Nous verrons quelle est la part de l'exposition par l'air à la chlordécone. Il est probable qu'elle soit très faible par rapport à l'exposition par voie alimentaire, eau incluse. C'est donc là qu'il faut agir, en incitant aux changements de pratiques, en responsabilisant chacun et en apportant aux non-professionnels qui vivent sur des terres contaminées des solutions – protéger la production de la terre contaminée ; changer de terrain et passer sur des terres non contaminés.

Hormis les contrôles qui permettent de s'assurer que les zones d'interdiction, notamment de pêche, sont respectées, nous avons très peu de solutions pour les espèces benthiques, notamment les crustacés. Ils se trouvent en bout de chaîne, donc accumulent la chlordécone, et vivent dans les zones estuariennes où se déversent les rus, les petites rivières. L'ensemble des côtes de Martinique et de Guadeloupe, compte tenu du régime tropical, sont concernées.

Le « zéro chlordécone » dans l'alimentation est possible. Par « zéro », j'entends une dose infime. Il n'y aura jamais zéro résidu de chlordécone, mais une diminution de la concentration qui tendra vers zéro. Les méthodes d'analyse aujourd'hui sont tellement sensibles que même en descendant très bas, on trouvera toujours une contamination résiduelle. Cela nous motive d'autant pour définir une valeur critique d'imprégnation sur laquelle bâtir une valeur sans effets biologiques pour les consommateurs. Cela permettrait une approche raisonnable du risque. Malheureusement, sans cette valeur, nous ne pouvons pas avancer.

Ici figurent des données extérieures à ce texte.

(** Evaluates the tests of a [switch] on a known opcode. *)
Ltac eval_switch :=
  repeat match goal with
  | |- context [if ?c then _ else _] =>
      let b := eval vm_compute in c in
      match b with
      | true => change c with true
      | false => change c with false
      end; cbv iota
  end.

(** Opens an instruction of one of the tables: [Hat], the opcode [Eo], the machine's
    run [Hgo] and the interpreter's [switch] in the goal. *)
Ltac open_instruction Hat Eo Hgo :=
  destruct (ai_reads _ _ _ _ _ _ _ Hat) as (Ha & Hra & Hb & Hrb & Hrs & Hrt & Hrd & Hre);
  pose proof (ai_dec _ _ _ _ _ _ _ Hat) as Hdec;
  pose proof (ai_ready _ _ _ _ _ _ _ Hat) as Hready;
  pose proof (ai_same _ _ _ _ _ _ _ Hat) as Hsame;
  pose proof (ai_dest _ _ _ _ _ _ _ Hat) as Hdest;
  pose proof (de_op _ _ Hdec) as Hop; pose proof (de_special _ _ Hdec) as Hsp; pose proof (de_bcond _ _ Hdec) as Hbc;
  unfold dest in Hdest; unfold same_meaning in Hsame; unfold machine_goes, exec_instr in Hgo;
  rewrite Eo in Hop, Hsp, Hbc, Hdest, Hsame, Hgo;
  unfold exec_ADD_to_DIVU, exec_JAL_to_LWR, exec_MFHI_to_SLTU, exec_SRA_to_end in Hgo; rewrite Eo in Hgo;
  rewrite ?(ai_a _ _ _ _ _ _ _ Hat), ?(ai_b _ _ _ _ _ _ _ Hat) in Hgo;
  rewrite ?(de_rs _ _ Hdec), ?(de_rt _ _ Hdec), ?(de_rd _ _ Hdec) in *;
  cbn [mbind outcome_bind] in Hgo;
  unfold exec_op;
  let open_switch E X :=
    cbv zeta; eval_switch;
    unfold exec_special, exec_bcond, exec_J_to_LUI, exec_LB_to_end, exec_SLL_to_MTLO, exec_MULT_to_SLTU; cbv zeta;
    rewrite ?E; eval_switch; rewrite ?Ha, ?Hb; cbn [mbind outcome_bind];
    first [rewrite bool_decide_eq_false_2 in X by (by intros [|]) | rewrite bool_decide_eq_true_2 in X by auto | idtac]; rewrite ?X in Hgo; rewrite ?X in Hsame; rewrite X in Hre in
  first [destruct (Hsp _ eq_refl) as (-> & Hnum & Hextra); open_switch Hnum Hextra |
         destruct (Hbc _ eq_refl) as (-> & Hnum & Hextra); open_switch Hnum Hextra |
         destruct (Hop _ eq_refl) as [Hnum Hextra]; rewrite Hnum; open_switch Hnum Hextra];
  clear Hop Hsp Hbc.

La méthode d'analyse est compliquée, c'est la raison pour laquelle seuls quelques laboratoires sont autorisés. Dès le départ, dans les années 1990, le laboratoire départemental de la Drôme a mis en place une méthode d'expérimentation basée sur des méthodes d'extraction des batteries. Il s'agit d'une méthode de quantification par spectrométrie de masse qui nécessite des étalons internes marqués aux isotopes stables. Ces derniers étant très coûteux à produire, les analyses demeureront chères.

Le moyen d'augmenter le nombre d'analyses est donc de baisser notre exigence en matière de sensibilité. Tout dépend de l'objectif : s'il s'agit de s'assurer qu'il y a zéro résidu, alors la sensibilité devra être tellement forte que chaque analyse coûtera une fortune ; si grâce à une valeur critique d'imprégnation, nous parvenons à définir un seuil de sécurité au- dessous duquel il n'y a pas de risque sanitaire, les méthodes pourront être moins sensibles, donc moins chères et plus faciles à mettre en oeuvre.